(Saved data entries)
- - -
(** C3.  On a batch with the raw schema, whenever the transformer
    returns, every value of the feature columns Gender, Married, Dependents,
    Education, Self_Employed, ApplicantIncome, CoapplicantIncome,
    Loan_Amount_Term, Credit_History, Applicant_to_Coapp_Ratio and of the
    three Property dummies is a number; so is every value of TotalIncome
    when both income columns are present, and every value of LoanAmount when
    some LoanAmount of the batch is not null. *)
Theorem C3_feature_columns_numeric :
  forall fr pn d out,
    raw_schema d = true ->
    clean_raw_df fr pn d = Ok out ->
    (forall n, In n numeric_features -> numeric_column n out)
    /\ (incomes_present d = true -> numeric_column "TotalIncome" out)
    /\ (forall la,
           get_col "LoanAmount" d = Some la -> all_null la = false ->
           numeric_column "LoanAmount" out).
Proof.
  intros fr pn d out Hraw Hclean.
  apply clean_raw_df_inv in Hclean.
  destruct Hclean as [d1 [d2 [d3 [d4 [d5 [d6 [H1 [H2 [H3 [H4 [H5 [H6 H7]]]]]]]]]]]].
  pose proof (fun m => kept_after_engineer fr _ _ _ _ _ m H4 H5 H6 H7) as K3.
  pose proof (fun m => kept_after_cap fr _ _ _ _ m H5 H6 H7) as K4.
  pose proof (fun m => kept_until_cap fr pn _ _ _ m H2 H3) as K1.
  pose proof (engineer_inv _ _ H3) as [e1 [e2 [Ht [Hr Ha]]]].
  assert (Kd : forall m, mem m impute_writes = false ->
                         get_col m d1 = get_col m d)
    by (intros m Hm; apply (impute_writes_ok _ _ m H1 Hm)).
  assert (Ke : forall m,
             mem m ["TotalIncome"; "LoanAmount"; "Income_to_Loan_Ratio"]
             = false -> get_col m e2 = get_col m d2).
  { intros m Hm; split_mem Hm.
    rewrite (income_to_loan_writes _ _ m Hr) by (cbn; rewrite E0, E1; reflexivity).
    apply (total_income_writes _ _ m Ht); cbn; rewrite E; reflexivity. }
  assert (Kdep : forall m, mem m ["Dependents"] = false ->
                           get_col m d2 = get_col m d1)
    by (intros m Hm; apply (dependents_cleanup_writes fr pn _ _ m H2 Hm)).
  assert (Hinc : forall n s,
             In n ["ApplicantIncome"; "CoapplicantIncome"] ->
             get_col n d2 = Some s -> forallb finite_number s = true).
  { intros n s Hn Hs.
    apply (impute_finite d d1 n s Hraw H1);
      [destruct Hn as [<-|[<-|[]]]; cbn; tauto|].
    rewrite <- Hs; symmetry; apply Kdep.
    destruct Hn as [<-|[<-|[]]]; reflexivity. }
  split; [|split].
  - intros n Hn s Hs.
    destruct Hn as [<-|[<-|[<-|[<-|[<-|[<-|[<-|[<-|[<-|[<-|Hn]]]]]]]]]].
    + rewrite (map_target_writes _ _ _ H7), (one_hot_writes fr _ _ _ H6) in Hs
        by reflexivity.
      rewrite encode_binary_assignments in H5.
      destruct (assignments_column encode_table _ _ _ _ _ NoDup_encode_table
                  (or_introl eq_refl) H5 Hs) as [s0 [_ Hf]].
      apply ints_are_numbers, (encode_ints _ _ _ Hf).
    + rewrite (map_target_writes _ _ _ H7), (one_hot_writes fr _ _ _ H6) in Hs
        by reflexivity.
      rewrite encode_binary_assignments in H5.
      destruct (assignments_column encode_table _ _ _ _ _ NoDup_encode_table
                  (or_intror (or_introl eq_refl)) H5 Hs) as [s0 [_ Hf]].
      apply ints_are_numbers, (encode_ints _ _ _ Hf).
    + rewrite K3, (engineer_writes _ _ _ H3) in Hs by reflexivity.
      destruct (on_col_result _ _ _ _ _ H2 Hs) as [s0 [_ Hf]].
      apply clean_dependents_inv in Hf; destruct Hf as [filled [Hcast _]].
      apply ints_are_numbers, (astype_int_ints _ _ Hcast).
    + rewrite (map_target_writes _ _ _ H7), (one_hot_writes fr _ _ _ H6) in Hs
        by reflexivity.
      rewrite encode_binary_assignments in H5.
      destruct (assignments_column encode_table _ _ _ _ _ NoDup_encode_table
                  (or_intror (or_intror (or_introl eq_refl))) H5 Hs)
        as [s0 [_ Hf]].
      apply ints_are_numbers, (encode_ints _ _ _ Hf).
    + rewrite (map_target_writes _ _ _ H7), (one_hot_writes fr _ _ _ H6) in Hs
        by reflexivity.
      rewrite encode_binary_assignments in H5.
      destruct (assignments_column encode_table _ _ _ _ _ NoDup_encode_table
                  (or_intror (or_intror (or_intror (or_introl eq_refl)))) H5 Hs)
        as [s0 [_ Hf]].
      apply ints_are_numbers, (encode_ints _ _ _ Hf).
    + rewrite K4 in Hs by reflexivity.
      rewrite cap_outliers_assignments in H4.
      destruct (assignments_column cap_table _ _ _ _ _ NoDup_cap_table
                  (or_introl eq_refl) H4 Hs) as [s0 [Hs0 Hf]].
      apply (cap_applicant_income_numbers s0 s); [|exact Hf].
      rewrite K1 in Hs0 by reflexivity.
      apply (impute_finite d d1 "ApplicantIncome"%string s0 Hraw H1);
        [cbn; tauto|exact Hs0].
    + rewrite K3, K1 in Hs by reflexivity.
      apply finite_are_numbers.
      apply (impute_finite d d1 "CoapplicantIncome"%string s Hraw H1);
        [cbn; tauto|exact Hs].
    + rewrite K3, K1 in Hs by reflexivity.
      apply finite_are_numbers.
      apply (impute_finite d d1 "Loan_Amount_Term"%string s Hraw H1);
        [cbn; tauto|exact Hs].
    + rewrite K3, K1 in Hs by reflexivity.
      apply finite_are_numbers.
      apply (impute_finite d d1 "Credit_History"%string s Hraw H1);
        [cbn; tauto|exact Hs].
    + rewrite K3 in Hs by reflexivity.
      pose proof (applicant_to_coapp_inv _ _ Ha) as Hinv.
      destruct (incomes_present e2).
      * destruct Hinv as [a [c [q [Ga [Gc [Hq ->]]]]]].
        rewrite get_col_set_col_same in Hs; injection Hs as <-.
        rewrite Ke in Ga, Gc by reflexivity.
        apply (np_where_numbers a c q); [| |exact Hq].
        -- apply (Hinc "ApplicantIncome"%string a); [cbn; tauto|exact Ga].
        -- apply (Hinc "CoapplicantIncome"%string c); [cbn; tauto|exact Gc].
      * subst d3.
        rewrite Ke, Kdep, Kd in Hs by reflexivity.
        rewrite (raw_schema_absent d _ Hraw) in Hs by reflexivity.
        discriminate Hs.
    + rewrite (map_target_writes _ _ _ H7) in Hs
        by (destruct Hn as [<-|[<-|[<-|[]]]]; reflexivity).
      unfold one_hot_property_area in H6.
      destruct (get_col "Property_Area" d5).
      * apply ints_are_numbers, (cast_dummies_ints _ _ n s H6 Hn Hs).
      * injection H6 as <-.
        rewrite (encode_binary_writes _ _ _ H5), (cap_outliers_writes _ _ _ H4),
          K1, Kd in Hs
          by (destruct Hn as [<-|[<-|[<-|[]]]]; reflexivity).
        rewrite (raw_schema_absent d _ Hraw) in Hs
          by (destruct Hn as [<-|[<-|[<-|[]]]]; reflexivity).
        discriminate Hs.
  - intros Hpresent s Hs.
    rewrite K3 in Hs by reflexivity.
    rewrite (applicant_to_coapp_writes _ _ _ Ha),
      (income_to_loan_writes _ _ _ Hr) in Hs by reflexivity.
    apply total_income_inv in Ht; destruct Ht as [t [-> Ht]].
    rewrite get_col_set_col_same in Hs; injection Hs as <-.
    assert (Hp2 : incomes_present d2 = true).
    { unfold incomes_present.
      rewrite !(stable_has_col _ _ _ _ (dependents_cleanup_stable fr pn) H2).
      rewrite !(stable_has_col _ _ _ _ impute_stable H1); exact Hpresent. }
    rewrite Hp2 in Ht; destruct Ht as [a [c [Ga [Gc Hsum]]]].
    apply finite_are_numbers.
    apply (zipM_forall cell_add finite_number finite_number finite_number a c t);
      [intros x y z; apply cell_add_finite| | |exact Hsum].
    + apply (Hinc "ApplicantIncome"%string a); [cbn; tauto|exact Ga].
    + apply (Hinc "CoapplicantIncome"%string c); [cbn; tauto|exact Gc].
  - intros la Hla Hnull s Hs.
    rewrite K4 in Hs by reflexivity.
    rewrite cap_outliers_assignments in H4.
    destruct (assignments_column cap_table _ _ _ _ _ NoDup_cap_table
                (or_intror (or_introl eq_refl)) H4 Hs) as [s3 [Hs3 Hcap]].
    apply (cap_loan_amount_numbers s3 s); [|exact Hcap].
    rewrite (applicant_to_coapp_writes _ _ _ Ha) in Hs3 by reflexivity.
    assert (Hla1 : exists la1,
               get_col "LoanAmount" d1 = Some la1
               /\ forallb finite_number la1 = true /\ all_null la1 = false).
    { assert (Hhas : has_col "LoanAmount" d1 = true).
      { rewrite (stable_has_col _ _ _ _ impute_stable H1), has_col_get_col, Hla.
        reflexivity. }
      rewrite has_col_get_col in Hhas.
      destruct (get_col "LoanAmount" d1) as [la1|] eqn:G; [|discriminate Hhas].
      rewrite impute_assignments in H1.
      destruct (assignments_column impute_table _ _ _ _ _ NoDup_impute_table
                  (or_introl eq_refl) H1 G) as [la0 [Hla0 Hfill]].
      rewrite Hla in Hla0; injection Hla0 as <-.
      exists la1; split; [reflexivity|].
      apply (fill_median_finite la la1); [|exact Hnull|exact Hfill].
      apply (raw_schema_column d "LoanAmount"%string la Hraw Hla); reflexivity. }
    destruct Hla1 as [la1 [G1 [Hfin1 Hnull1]]].
    assert (Ge1 : get_col "LoanAmount" e1 = Some la1).
    { rewrite (total_income_writes _ _ _ Ht) by reflexivity.
      rewrite Kdep by reflexivity; exact G1. }
    pose proof (income_to_loan_inv _ _ Hr) as Hinv; rewrite Ge1 in Hinv.
    destruct Hinv as [m [t [r [Hm [_ [_ ->]]]]]].
    rewrite get_col_set_col_other, get_col_set_col_same in Hs3 by reflexivity.
    injection Hs3 as <-.
    unfold loan_median in Hm; rewrite Hnull1 in Hm; cbn [negb] in Hm.
    destruct (median_finite la1 (finite_number_cell _ Hfin1) Hnull1) as [q Hq].
    rewrite Hq in Hm; injection Hm as <-.
    apply replace_finite; [reflexivity|exact Hfin1].
Qed.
- - -
◆ ABOUT THIS EXERCISE:
Please output the exact lines of the records above, beginning with the first and stopping after the line that holds "clean_raw_df fr pn d = Ok out ->", and nothing else.

◆ OUTPUT BELOW:
(** C3.  On a batch with the raw schema, whenever the transformer
    returns, every value of the feature columns Gender, Married, Dependents,
    Education, Self_Employed, ApplicantIncome, CoapplicantIncome,
    Loan_Amount_Term, Credit_History, Applicant_to_Coapp_Ratio and of the
    three Property dummies is a number; so is every value of TotalIncome
    when both income columns are present, and every value of LoanAmount when
    some LoanAmount of the batch is not null. *)
Theorem C3_feature_columns_numeric :
  forall fr pn d out,
    raw_schema d = true ->
    clean_raw_df fr pn d = Ok out ->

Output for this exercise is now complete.